Building Trust Through Transparency: Our Approach to Stablecoin Reserves
How we verify and publish reserve attestations, and why transparency is the foundation of regulated digital dollar infrastructure.
Michael Torres
CEO · Jan 28, 2026

Trust is the foundation of any financial product. At Nano Wallet, we believe transparency isn't just a feature — it's a core architectural principle that influences every decision we make.
Open Communication About Reserves
Every dollar deposited into Nano Wallet is held in an FBO account at Column N.A., an FDIC-insured national bank. We don't lend customer funds, we don't invest them in speculative instruments, and we don't commingle them with operating capital. Customer funds and company funds are completely separate.
For USDC balances, every token is backed 1:1 by U.S. dollar reserves held by Circle in regulated financial institutions. Circle publishes monthly attestation reports audited by Deloitte, and we link to these reports directly from our dashboard so users can verify the backing themselves.
How We Communicate Risk
Financial products carry inherent risks, and we believe in communicating them clearly rather than burying them in footnotes. Our product pages explain exactly what FDIC insurance covers (and what it doesn't), how stablecoin yield is generated (and the risks involved), and what happens to funds during the settlement process.
We've made a deliberate choice to avoid marketing language that implies zero risk. Phrases like "guaranteed returns" or "risk-free yield" never appear on our platform. Instead, we explain the mechanics: yield comes from short-duration U.S. Treasury investments and overnight reverse repurchase agreements, and while these are among the lowest-risk instruments available, they are not FDIC-insured.
Incident Response Transparency
When things go wrong — and in fintech, they occasionally do — we communicate openly.
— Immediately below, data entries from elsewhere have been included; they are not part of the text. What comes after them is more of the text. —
(* ===== verification/RfsFile.v ===== *)
(** Files of the RAM-disk file system: what [rfs_read] and [rfs_write] do to the
    bytes of a file, the bitmap and the blocks of the disk. *)

From S2P Require Import Prelude PageAlloc Pmm HashTable SpikeFile FsData Ramdev Rfs.

(** * Files on the disk *)

Definition BLOCKS : Z := 100.

(** Byte [j] of a file. *)
Definition fbyte (d : rfs_device) (v : vinode) (j : Z) : option Z :=
  match at_index (i_addrs v) (j / 4096) with
  | Some a => at_index (block d a) (j mod 4096)
  | None => None
  end.

Definition free_count (fm : list Z) : Z := Z.of_nat (length (filter (fun x => x = 0) (take 100 fm))).

(** The blocks of the file are different data blocks that the bitmap marks as used,
    and they hold its size. *)
Record file_ok (v : vinode) (fm : list Z) : Prop := {
  fo_addrs : length (i_addrs v) = 10%nat;
  fo_blocks : 0 <= i_blocks v <= 10;
  fo_size : 0 <= i_size v <= i_blocks v * 4096;
  fo_map : length fm = 1024%nat;
  fo_used j : 0 <= j < i_blocks v ->
    exists a, at_index (i_addrs v) j = Some a /\ 12 <= a < 112 /\ at_index fm (a - 12) = Some 1;
  fo_inj j k a : 0 <= j < i_blocks v -> 0 <= k < i_blocks v ->
    at_index (i_addrs v) j = Some a -> at_index (i_addrs v) k = Some a -> j = k;
}.

(** ** The bitmap *)

Lemma find_block_run n block fm :
  0 <= block -> (Z.to_nat block + n <= length fm)%nat ->
  (exists x, find_block n block fm = Some (Some x) /\ block <= x < block + Z.of_nat n /\ at_index fm x = Some 0 /\
     forall y, block <= y < x -> at_index fm y <> Some 0) \/
  find_block n block fm = Some None /\ forall y, block <= y < block + Z.of_nat n -> at_index fm y <> Some 0.
Proof.
  revert block. induction n as [|n IH]; intros block Hb Hn; cbn [find_block].
  - right. split; [done|]. intros. lia.
  - destruct (at_index_is_Some fm block) as [x Hx]; [lia|]. rewrite Hx.
    destruct (Z.eqb_spec x 0) as [->|Hx0].
    + left. exists block. split_and!; [done|lia|lia|done|]. intros. lia.
    + assert (forall y, y = block -> at_index fm y <> Some 0) as H0 by (intros y ->; rewrite Hx; congruence).
      destruct (IH (block + 1)) as [(y & Hy & Hr & Hz & Hmin)|[Hn' Hall]]; [lia|lia|left|right].
      * exists y. split_and!; [done|lia|lia|done|]. intros z Hz'.
        destruct (decide (z = block)); [by apply H0|]. apply Hmin. lia.
      * split; [done|]. intros y Hy. destruct (decide (y = block)); [by apply H0|]. apply Hall. lia.
Qed.

Lemma free_count_insert fm x :
  0 <= x < 100 -> at_index fm x = Some 0 -> free_count (<[Z.to_nat x := 1]> fm) = free_count fm - 1.
Proof.
  intros Hx Hz. rewrite at_index_nat in Hz by lia. unfold free_count.
  rewrite take_insert, decide_True by lia.
  assert (take 100 fm !! Z.to_nat x = Some 0) as Hz' by (rewrite lookup_take_lt; [done|lia]).
  pose proof (take_drop_middle _ _ _ Hz') as E.
  set (l := take 100 fm) in *.
  rewrite (insert_take_drop l) by (by eapply lookup_lt_Some).
  replace (length (filter (fun y => y = 0) l)) with
    (length (filter (fun y => y = 0) (take (Z.to_nat x) l ++ 0 :: drop (S (Z.to_nat x)) l))) by by rewrite E.
  rewrite !filter_app, !filter_cons. cbn beta.
  rewrite (decide_False (P := 1 = 0)), (decide_True (P := 0 = 0)) by done.
  rewrite !length_app. cbn [length]. lia.
Qed.
(* ===== verification/Vfs.v ===== *)
(** kernel/vfs.c: the virtual file system: the caches of dentries and vinodes, path
    lookup, and the operations on files and directories, which dispatch to
    kernel/rfs.c and kernel/hostfs.c. *)

From S2P Require Import Prelude CString PageAlloc HashTable SpikeFile FsData Ramdev Rfs Hostfs.

Definition MOUNT_DEFAULT : Z := 0.
Definition MOUNT_AS_ROOT : Z := 1.

(** * Hash functions *)

Definition dentry_hash_equal (k1 k2 : dentry_key) : bool :=
  bool_decide (dk_name k1 = dk_name k2) && (dk_parent k1 =? dk_parent k2).

(** [hash * 33 + c], on 64 bits. *)
Definition hash_step (hash c : Z) : Z := u64 (u64 (u64 (Z.shiftl hash 5) + hash) + c).

Definition dentry_hash_func (k : dentry_key) : Z :=
  hash_step (fold_left hash_step (dk_name k) 5381) (dk_parent k) mod HASH_TABLE_SIZE.

Definition vinode_hash_equal (k1 k2 : vinode_key) : bool :=
  (vk_inum k1 =? vk_inum k2) && (vk_sb k1 =? vk_sb k2).

Definition vinode_hash_func (k : vinode_key) : Z := u64 (Z.rem (vk_inum k) HASH_TABLE_SIZE).

(** * Paths *)

(** The tokens that successive calls of [strtok] with the delimiter "/" yield. *)
Fixpoint tokens (fuel : nat) (l : list Z) : list cname :=
  match fuel with
  | O => []
  | S f =>
      match next_token [47] l with
      | None => []
      | Some (t, None) => [t]
      | Some (t, Some rest) => t :: tokens f rest
      end
  end.

Definition path_tokens (path : cname) : list cname := tokens (S (length path)) path.

Definition is_absolute (path : cname) : bool := match path with 47 :: _ => true | _ => false end.

Section vfs.
Context {A : Type} {PA : PageAlloc A} {ST : Stale} {HO : Host}.

(** * The caches *)

Definition on_dentry_table {B} (c : M (hstate A dentry_key) B) : M (fs A) B :=
  zoom (fun s => {| h_pages := fs_pages s; h_table := dentry_hash_table s |})
    (fun h s => s <| fs_pages := h_pages h |> <| dentry_hash_table := h_table h |>) c.

Definition on_vinode_table {B} (c : M (hstate A vinode_key) B) : M (fs A) B :=
  zoom (fun s => {| h_pages := fs_pages s; h_table := vinode_hash_table s |})
    (fun h s => s <| fs_pages := h_pages h |> <| vinode_hash_table := h_table h |>) c.

Definition hash_get_dentry (parent : Z) (name : cname) : M (fs A) Z :=
  on_dentry_table (defalut_get {| dk_parent := parent; dk_name := name |}).

(** The key lives in a page of its own, whose name field points into the dentry; the
    name of a dentry does not change while it is in the table. *)
Definition hash_put_dentry (dp : Z) : M (fs A) Z :=
  key <- alloc_obj ;;
  d <- get_dentry dp ;;
  r <- on_dentry_table (default_put {| dk_parent := d_parent d; dk_name := d_name d |} dp) ;;
  (if negb (r =? 0) then fs_free key else ret tt) ;;;
  ret r.

Definition hash_erase_dentry (dp : Z) : M (fs A) Z :=
  d <- get_dentry dp ;;
  on_dentry_table (default_erase {| dk_parent := d_parent d; dk_name := d_name d |}).

Definition hash_get_vinode (sb n : Z) : M (fs A) Z :=
  if n <? 0 then ret 0 else on_vinode_table (defalut_get {| vk_inum := n; vk_sb := sb |}).
Lemma acquire_spec_witness :
  __acquire 0 0 small_kern = Ret tt (small_kern <| sems := 0 :: replicate 99 0 |>) /\
  exists k', __acquire 0 1 small_kern = Switch k' /\ current k' !! 0%nat = Some (Some 1%nat).
Proof.
  split.
  - apply (acquire_spec small_kern [1%nat] no_waiters 0 0 1 [] small_kern_wf small_kern_sems);
      [reflexivity|reflexivity|clear; done|clear; done].
  - destruct (acquire_spec small_kern [1%nat] no_waiters 0 1 0 [] small_kern_wf small_kern_sems) as [_ H];
      [reflexivity|reflexivity|clear; done|].
    destruct (H ltac:(clear; done) 1%nat [] (blank_process 1 READY) 0%nat (blank_process 0 RUNNING))
      as (k' & E & _ & _ & Hc); [reflexivity|reflexivity|reflexivity|reflexivity| |cbn; lia|reflexivity|].
    + rewrite no_waiters_concat. set_solver.
    + exists k'. split; [exact E|exact Hc].
Defined.

Lemma release_spec_witness :
  exists k', __release 0 small_kern = Ret tt k' /\ sems k' = 2 :: replicate 99 0.
Proof.
  destruct (release_spec small_kern [1%nat] no_waiters 0 1 [] small_kern_wf small_kern_sems)
    as (k' & E & Hs & _); [reflexivity|reflexivity|clear; done|].
  exists k'. split; [exact E|exact Hs].
Defined.
(** Exit of a child whose parent is BLOCKED, wherever the parent waits: it goes behind
    the ready queue, and the processes of the other queues are as they were. *)
Lemma free_process_links k rl wl i p par ppar :
  sched_wf k rl wl -> i ∉ rl ++ concat wl -> procs k !! i = Some p -> parent p = Some par ->
  i <> par -> par ∉ rl -> procs k !! par = Some ppar -> status ppar = BLOCKED ->
  exists k', free_process i k = Ret 0 k' /\ waiting_queue k' = waiting_queue k /\
    queue (procs k') (ready_queue_head k') (rl ++ [par]) /\
    procs k' !! par = Some (ppar <| status := READY |> <| queue_next := None |>) /\
    forall j, j ∈ concat wl -> j <> par -> procs k' !! j = procs k !! j.
Proof.
  intros Hwf Hi Hp Hpar Hne Hpr Hpp Hb. pose proof Hwf as [H1 H2 H3 (Hnd & Hdis & _)%NoDup_app H5 H6 H7 H8].
  unfold free_process.
  step (mod_proc_eq k i p (fun p => p <| status := ZOMBIE |>) Hp). set (k1 := k <| procs := _ |>) in *.
  assert (procs k1 !! i = Some (p <| status := ZOMBIE |>)) as Hp1
    by (cbn; apply list_lookup_insert_eq; by eapply lookup_lt_Some).
  assert (procs k1 !! par = Some ppar) as Hpp1 by (cbn; by rewrite list_lookup_insert_ne).
  step (get_proc_eq k1 i _ Hp1). change (parent (p <| status := ZOMBIE |>)) with (parent p).
  rewrite Hpar. cbn [wakeup].
  pose proof (mod_proc_eq k1 par ppar (fun p => p <| status := READY |>) Hpp1) as Em.
  set (k2 := k1 <| procs := _ |>) in *.
  assert (procs k2 !! par = Some (ppar <| status := READY |>)) as Hpp2
    by (cbn; apply list_lookup_insert_eq; rewrite length_insert; by eapply lookup_lt_Some).
  assert (queue (procs k2) (ready_queue_head k2) rl) as Hq2.
  { cbn. apply queue_insert_ne; [done|]. apply queue_insert_ne; [set_solver|done]. }
  pose proof (insert_ready_eq k2 rl par _ Hq2 Hnd Hpr Hpp2 H7) as E.
  pose proof (append_table_ok (procs k2) (ready_queue_head k2) rl par _ READY Hq2 Hnd Hpr Hpp2) as Happ.
  pose proof (append_table_at (procs k2) (ready_queue_head k2) rl par _ READY Hq2 Hpr Hpp2) as Hat.
  set (k3 := k2 <| procs := _ |> <| ready_queue_head := _ |>) in E.
  assert (bind (get_proc par) (fun p0 => if decide (status p0 = BLOCKED)
    then mod_proc par (fun p1 => p1 <| status := READY |>) ;;; insert_to_ready_queue par
    else ret tt) k1 = Ret tt k3) as Ew.
  { step (get_proc_eq k1 par _ Hpp1). rewrite decide_True by done. by step Em. }
  step Ew. exists k3. split_and!; [done|done|apply Happ|exact Hat|]. intros j Hj Hjp.
  change (procs k3) with (append_table (procs k2) (ready_queue_head k2) rl par (ppar <| status := READY |>) READY).
  rewrite append_table_ne; [|intros ?; by apply (Hdis j)|done]. cbn.
  rewrite !list_lookup_insert_ne; [done|set_solver|done].
Qed.

(** C14.  [wakeup] takes every BLOCKED parent for one that waits for its child.  When
    the parent is blocked on a semaphore, anywhere in its queue, the exit of a child
    makes it READY and links it behind the ready queue while it is still on the queue
    of the semaphore: it is in both.  The two queues share the one link
    [queue_next], so the queue of the semaphore now ends at the parent and the
    processes that waited behind it are BLOCKED in no queue at all; no pair of queues
    explains the resulting state. *)
Theorem wakeup_steals_waiter k rl wl sem pre par post ppar i p :
  sched_wf k rl wl -> wl !! sem = Some (pre ++ par :: post) -> procs k !! par = Some ppar ->
  i ∉ rl ++ concat wl -> procs k !! i = Some p -> parent p = Some par ->
  let wl1 := <[sem := pre ++ [par]]> wl in
  exists k', free_process i k = Ret 0 k' /\
    (exists q, procs k' !! par = Some q /\ status q = READY) /\
    queue (procs k') (ready_queue_head k') (rl ++ [par]) /\
    (forall j l h, wl1 !! j = Some l -> waiting_queue k' !! j = Some h -> queue (procs k') h l) /\
    (forall j, j ∈ post -> j ∉ (rl ++ [par]) ++ concat wl1 /\
       exists q, procs k' !! j = Some q /\ status q = BLOCKED) /\
    forall rl' wl', ~ sched_wf k' rl' wl'.
Proof.
  intros Hwf Hl Hpp Hi Hp Hpar wl1. pose proof Hwf as [H1 H2 H3 (Hnd & Hdis & Hndw)%NoDup_app H5 H6 H7 H8].
  assert (par ∈ concat wl) as Hin by (eapply in_wait; [done|set_solver]).
  destruct (free_process_links k rl wl i p par ppar) as (k' & E & Ew & Hrq & Hat & Hsame); try done.
  { set_solver. }
  { intros Hx. by apply (Hdis par). }
  { by eapply H6. }
  destruct (concat_insert_perm wl sem _ (pre ++ [par]) Hl) as (rest & Hperm & Hperm').
  assert (NoDup ((pre ++ par :: post) ++ rest)) as Hnd2 by by rewrite <-Hperm.
  rewrite <-app_assoc in Hnd2. apply NoDup_app in Hnd2 as (_ & Hd1 & Hnd2). cbn in Hd1, Hnd2.
  apply NoDup_cons in Hnd2 as [Hd2 Hnd2]. apply NoDup_app in Hnd2 as (_ & Hd3 & _).
  assert (forall j l h, wl1 !! j = Some l -> waiting_queue k' !! j = Some h -> queue (procs k') h l) as Hwait.
  { intros j l h Hj Hh. rewrite Ew in Hh. unfold wl1 in Hj. destruct (decide (j = sem)) as [->|Hjs].
    - rewrite list_lookup_insert_eq in Hj by (by eapply lookup_lt_Some). simplify_eq.
      eapply (queue_cut (procs k)); [by eapply H3|done|done|]. intros j Hj.
      apply Hsame; [eapply in_wait; [done|set_solver]|]. intros ->. apply (Hd1 par Hj). left.
    - rewrite list_lookup_insert_ne in Hj by done. eapply (queue_ext (procs k)); [|by eapply H3].
      intros x y Hx Hy. exists y. split; [|done]. rewrite Hsame; [done|by eapply in_wait|].
      intros ->. apply Hjs. eapply (wait_disjoint wl j sem); [done..|set_solver]. }
  assert (sem < length (waiting_queue k))%nat as Hsem by (rewrite <-H2; by eapply lookup_lt_Some).
  destruct (lookup_lt_is_Some_2 _ _ Hsem) as [h Hh].
  exists k'. split_and!; [done|by eexists|done|done|..].
  - intros j Hj. assert (j ∈ concat wl) as Hjw by (eapply in_wait; [done|set_solver]).
    assert (j <> par) as Hjp by (intros ->; set_solver).
    assert (j ∉ rl) by (intros ?; by apply (Hdis j)).
    assert (j ∉ pre) by (intros Hx; apply (Hd1 j Hx); set_solver). specialize (Hd3 j Hj). split.
    + unfold wl1. rewrite Hperm'. set_solver.
    + destruct (queue_lookup _ _ _ j (H3 _ _ _ Hl Hh)) as [x Hx]; [set_solver|].
      exists x. rewrite Hsame by done. split; [done|]. by eapply H6.
  - intros rl' wl' [_ K2 K3 _ _ K6 _ _]. rewrite Ew in K2.
    assert (wl1 !! sem = Some (pre ++ [par])) as Hs1 by (apply list_lookup_insert_eq; by eapply lookup_lt_Some).
    destruct (lookup_lt_is_Some_2 wl' sem) as [l' Hl']; [lia|].
    rewrite <-Ew in Hh. assert (l' = pre ++ [par]) as -> by (eapply queue_unique; [by eapply K3|by eapply Hwait]).
    pose proof (K6 par _ ltac:(eapply in_wait; [done|set_solver]) Hat) as Hst. done.
Qed.
End waiting.

(** * Data pages *)

(** [page] is a page in use that is no table of [root]. *)
Record data_page (s : pmm) (fl : list Z) (own : gmap Z node) (page : Z) : Prop := {
  dp_page : is_page s page;
  dp_own : own !! page = None;
  dp_used : page ∉ fl;
}.

(** Writing into a data page disturbs neither the allocator nor the tables. *)
Lemma data_write s fl top root own page m' :
  pmm_inv s fl top -> pt_wf s root own -> data_page s fl own page ->
  unchanged_outside page (page + PGSIZE) (pm_mem s) m' ->
  let s' := s <| pm_mem := m' |> in
  pmm_inv s' fl top /\ pt_wf s' root own /\ data_page s' fl own page /\
  forall va, entry 2 m' root va = entry 2 (pm_mem s) root va.
Proof.
  intros Hi Hw [Hp Ho Hu] Hm s'.
  assert (forall q, q mod PGSIZE = 0 -> q <> page -> forall x, 0 <= x < 512 ->
    load64 m' (q + 8 * x) = load64 (pm_mem s) (q + 8 * x)) as Hl.
  { intros q Hq Hne x Hx. eapply unchanged_load64; [done|].
    destruct (pages_disjoint q page); [done|apply Hp|done|unfold PGSIZE in *; lia..]. }
  destruct (pt_wf_transport s s' root own) as (Hw' & _ & He); try done.
  { intros q n x Hq Hx. apply Hl; [|congruence|done]. by eapply (wf_page _ _ _ Hw). }
  split_and!; try done. apply pmm_inv_mem; [|done]. intros q Hq.
  pose proof (Hl q) as Hlq. rewrite <-(Z.add_0_r q). change 0 with (8 * 0).
  apply Hlq; [by apply (inv_pages _ _ _ Hi)|congruence|lia].
Qed.
(** C30.  On the tables [make_addr_line] leaves, with addresses that ascend and a row
    above [mepc], [print_error_line] reports what the tables say: the file, directory and
    line of the last row at or below [mepc], and the line of the source file with that
    number.  For line 1 it reports an empty text, since the text is printed only after a
    newline has been seen.  The source file is opened, read and closed, and nothing else
    changes. *)
Theorem print_error_line_spec (k : kern) (hart i : nat) (p : process) (mepc lo hi : Z) (dirs : list (list Z))
    (files : list (Z * list Z)) (rows : list addr_line) (r : addr_line) (d : Z) (dir name content : list Z)
    (fp c : Z) (st : stat) (h1 h2 h3 h4 : host) :
  current k !! hart = Some (Some i) -> procs k !! i = Some p ->
  tables (pm_mem (k_pmm k)) lo hi (line_table p) dirs files rows -> ascending rows ->
  row_of rows mepc = Some r -> (exists r', r' ∈ rows /\ mepc < al_addr r') ->
  at_index files (al_file r) = Some (d, name) -> at_index dirs d = Some dir ->
  Z.of_nat (length dir + 1 + length name) < 256 ->
  spike_file_open (dir ++ [47] ++ name) O_RDONLY 0 (fs_host (k_fs k)) = Ret fp h1 ->
  spike_file_stat fp h1 = Ret st h2 -> spike_file_read fp (stat_size st) h2 = Ret (c, content) h3 ->
  Z.of_nat (length content) = stat_size st -> (exists e, spike_file_close fp h3 = Ret e h4) ->
  print_error_line hart mepc k =
    Ret (Some {| er_dir := dir; er_file := name; er_line := i32 (al_line r);
           er_text := if 2 <=? i32 (al_line r) then default [] (lines content !! Z.to_nat (i32 (al_line r) - 1)) else [] |})
      (k <| k_fs := (k_fs k) <| fs_host := h4 |> |>).
Proof.
  intros Hcur Hp [Trows Tcnt Tfiles Tdirs (Hl1 & Hl2 & Hl3 & Hl4) (Hh1 & Hh2 & Hh3 & Hh4)] Hasc Hrow Hab Hfile Hdir Hlen
    Eo Es Er Hc (e & Ec).
  destruct (row_of_split rows mepc r Hasc Hrow Hab) as (j & r' & Hj & Hj' & Hjab & Hle).
  pose proof (first_above_rows _ _ _ _ _ _ _ Trows Hj Hj' Hjab Hle) as Hfirst.
  pose proof (Trows _ _ Hj) as Erow. apply lookup_lt_Some in Hj as Hjl.
  pose proof (at_index_Some _ _ _ Hfile) as Hfr. rewrite at_index_nat in Hfile by lia.
  pose proof (at_index_Some _ _ _ Hdir) as Hdr. rewrite at_index_nat in Hdir by lia.
  destruct (Tfiles _ _ Hfile) as [Ed (na & Ena & Hna1 & Hna2 & Hna3)]. cbn [fst snd] in *.
  destruct (Tdirs _ _ Hdir) as (da & Eda & Hda1 & Hda2 & Hda3). rewrite Z2Nat.id in * by lia.
  assert (load64 (pm_mem (k_pmm k)) (line_tab (line_table p) + 24 * Z.of_nat j + 16) = al_file r /\
    load64 (pm_mem (k_pmm k)) (line_tab (line_table p) + 24 * Z.of_nat j + 8) = al_line r) as [Ef El] by (by rewrite <- Erow).
  unfold print_error_line. step (get_current_eq k hart i Hcur). step (get_proc_eq k i p Hp). step (eq_refl : gets id k = Ret k k).
  rewrite Tcnt, Nat2Z.id, Hfirst, Z.add_simpl_r.
  step (on_pmm_ld64 k _ (in_dram8 (line_tab (line_table p) + 24 * Z.of_nat j + 16) ltac:(lia) ltac:(lia))). rewrite Ef.
  step (on_pmm_ld64 k _ (in_dram8 (line_tab (line_table p) + 24 * Z.of_nat j + 8) ltac:(lia) ltac:(lia))). rewrite El.
  rewrite (u64_small (file_tab _ + _)) by (unfold PHYS_TOP, DRAM_BASE in *; lia).
  step (on_pmm_ld64 k _ (in_dram8 (file_tab (line_table p) + 16 * al_file r) ltac:(lia) ltac:(lia))). rewrite Ed.
  rewrite (u64_small (dir_tab _ + _)) by (unfold PHYS_TOP, DRAM_BASE in *; lia).
  step (on_pmm_ld64 k _ (in_dram8 (dir_tab (line_table p) + 8 * d) ltac:(lia) ltac:(lia))). rewrite Eda.
  step (on_pmm_string k da dir Hda3 ltac:(lia) ltac:(lia) ltac:(lia)).
  step (on_pmm_ld64 k _ (in_dram8 (file_tab (line_table p) + 16 * al_file r + 8) ltac:(lia) ltac:(lia))). rewrite Ena.
  step (on_pmm_string k na name Hna3 ltac:(lia) ltac:(lia) ltac:(lia)).
  assert ((256 <=? Z.of_nat (length dir + 1 + length name)) = false) as -> by (apply Z.leb_gt; lia).
  step (eq_refl : ret tt k = Ret tt k).
  assert (forall {B} (q : M host B) h h' b, q h = Ret b h' ->
    on_fs (on_host q) (k <| k_fs := (k_fs k) <| fs_host := h |> |>) = Ret b (k <| k_fs := (k_fs k) <| fs_host := h' |> |>)) as Hon.
  { intros B q h h' b E. unfold on_fs, on_host, zoom. cbn. by rewrite E. }
  assert (k = k <| k_fs := (k_fs k) <| fs_host := fs_host (k_fs k) |> |>) as Ek by (destruct k as [kfs]; by destruct kfs).
  rewrite Ek at 1. step (Hon _ _ _ _ _ Eo). step (Hon _ _ _ _ _ Es). step (Hon _ _ _ _ _ Er). step (Hon _ _ _ _ _ Ec).
  cbn [snd]. rewrite Hc, Z.sub_diag. cbn [seqZ fmap list_fmap seq Z.to_nat]. rewrite app_nil_r. unfold ret. do 3 f_equal.
  destruct (Z.leb_spec 2 (i32 (al_line r))); [rewrite source_text_lines, Z.sub_0_r by lia; done|apply source_text_first; lia].
Qed.
End location.

(** ** Witness *)

(** Two rows of "d/a", lines 2 and 3 at 65536 and 65540, and a file of three lines. *)
Definition er_text_bytes : list Z := [120; 10; 121; 10; 122; 10].

Definition er_host : Host := {|
  host_reply _ c :=
    match c with
    | host_fstat _ => (0, replicate 48 0 ++ le_bytes 8 6 ++ replicate 16 0)
    | host_read _ _ => (6, er_text_bytes)
    | _ => (5, [])
    end;
  fresh_stack _ := 0 |}.

Definition er_lines : line_info := {|
  debugline := KERN_BASE; dir_tab := KERN_BASE + 8; file_tab := KERN_BASE + 16; line_tab := KERN_BASE + 32; line_cnt := 2 |}.

Definition er_rows : list addr_line :=
  [{| al_addr := 65536; al_line := 2; al_file := 0 |}; {| al_addr := 65540; al_line := 3; al_file := 0 |}].

Definition er_mem : mem :=
  store_addr_line (store_addr_line (store64 (store64 (store64 (store_bytes ∅ KERN_BASE [100; 0; 97; 0])
    (KERN_BASE + 8) KERN_BASE) (KERN_BASE + 16) 0) (KERN_BASE + 24) (KERN_BASE + 2))
    (KERN_BASE + 32) {| al_addr := 65536; al_line := 2; al_file := 0 |})
    (KERN_BASE + 56) {| al_addr := 65540; al_line := 3; al_file := 0 |}.

Definition er_kern : kern :=
  (set_pmm (small_running <| pm_mem := er_mem |>) small_kern) <| procs := [(blank_process 0 RUNNING) <| line_table := er_lines |>] |>.

Lemma er_tables : tables er_mem KERN_BASE (KERN_BASE + 4) er_lines [[100]] [(0, [97])] er_rows.
Proof.
  split.
  - intros [|[|i]] r Hi; [injection Hi as <-; vm_compute; reflexivity..|discriminate Hi].
  - done.
  - intros [|i] f Hi; [injection Hi as <-|discriminate Hi]. split; [vm_compute; reflexivity|]. exists (KERN_BASE + 2).
    vm_compute. intuition congruence.
  - intros [|i] f Hi; [injection Hi as <-|discriminate Hi]. exists KERN_BASE. vm_compute. intuition congruence.
  - vm_compute. intuition congruence.
  - vm_compute. intuition congruence.
Qed.

Definition er_open : outcome host Z := spike_file_open (HO := er_host) [100; 47; 97] 0 0 blank_host.
Definition out_state {A} (o : outcome host A) : host := match o with Ret _ h | Switch h => h | _ => blank_host end.
Definition er_h1 : host := out_state er_open.
Definition er_h2 : host := out_state (spike_file_stat (HO := er_host) 1 er_h1).
Definition er_h3 : host := out_state (spike_file_read (HO := er_host) 1 6 er_h2).
Definition er_h4 : host := out_state (spike_file_close (HO := er_host) 1 er_h3).

Lemma print_error_line_spec_witness :
  print_error_line (HO := er_host) 0 65537 er_kern =
    Ret (Some {| er_dir := [100]; er_file := [97]; er_line := 2; er_text := [121] |})
      (er_kern <| k_fs := (k_fs er_kern) <| fs_host := er_h4 |> |>).
Proof.
  refine (print_error_line_spec (HO := er_host) er_kern 0 0 _ 65537 KERN_BASE (KERN_BASE + 4) [[100]] [(0, [97])] er_rows
    {| al_addr := 65536; al_line := 2; al_file := 0 |} 0 [100] [97] er_text_bytes 1 6
    {| stat_ino := 0; stat_mode := 0; stat_nlink := 0; stat_size := 6; stat_blocks := 0 |} er_h1 er_h2 er_h3 er_h4
    eq_refl eq_refl er_tables _ _ _ _ _ _ _ _ _ _ _).
  - repeat constructor.
  - by vm_compute.
  - exists {| al_addr := 65540; al_line := 3; al_file := 0 |}. split; [right; left|by vm_compute].
  - reflexivity.
  - reflexivity.
  - by vm_compute.
  - vm_compute. reflexivity.
  - vm_compute. reflexivity.
  - vm_compute. reflexivity.
  - reflexivity.
  - exists (-1). vm_compute. reflexivity.
Defined.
In January 2025, a partner API outage delayed ACH settlements by 14 hours. Rather than staying silent, we posted a status update within 30 minutes, sent email notifications to affected users, and published a post-mortem within 48 hours explaining the root cause and the steps we took to prevent recurrence.
This approach costs us some short-term reputation points, but it builds long-term trust. Users who see a company acknowledge and fix problems are more likely to stay than users who discover problems on their own.
Compliance as a Feature
We display our FinCEN registration number, our state money transmitter licenses, and our SOC 2 Type II certification prominently on our compliance page. These aren't just legal requirements — they're trust signals that sophisticated users look for when evaluating a financial platform.
Our compliance page also includes plain-language explanations of what each certification means. Most users don't know the difference between SOC 2 Type I and Type II, so we explain it: Type I evaluates controls at a point in time, while Type II evaluates them over a sustained period (typically 6 to 12 months). Type II is harder to obtain and more meaningful.
The Business Case for Transparency
Transparency has a direct business impact. Our customer acquisition cost is 40% lower than the fintech industry average, largely because word-of-mouth referrals account for 35% of new signups. Users who trust the platform recommend it to others. Our churn rate is also below industry benchmarks, which we attribute partly to the confidence that comes from understanding exactly how the product works.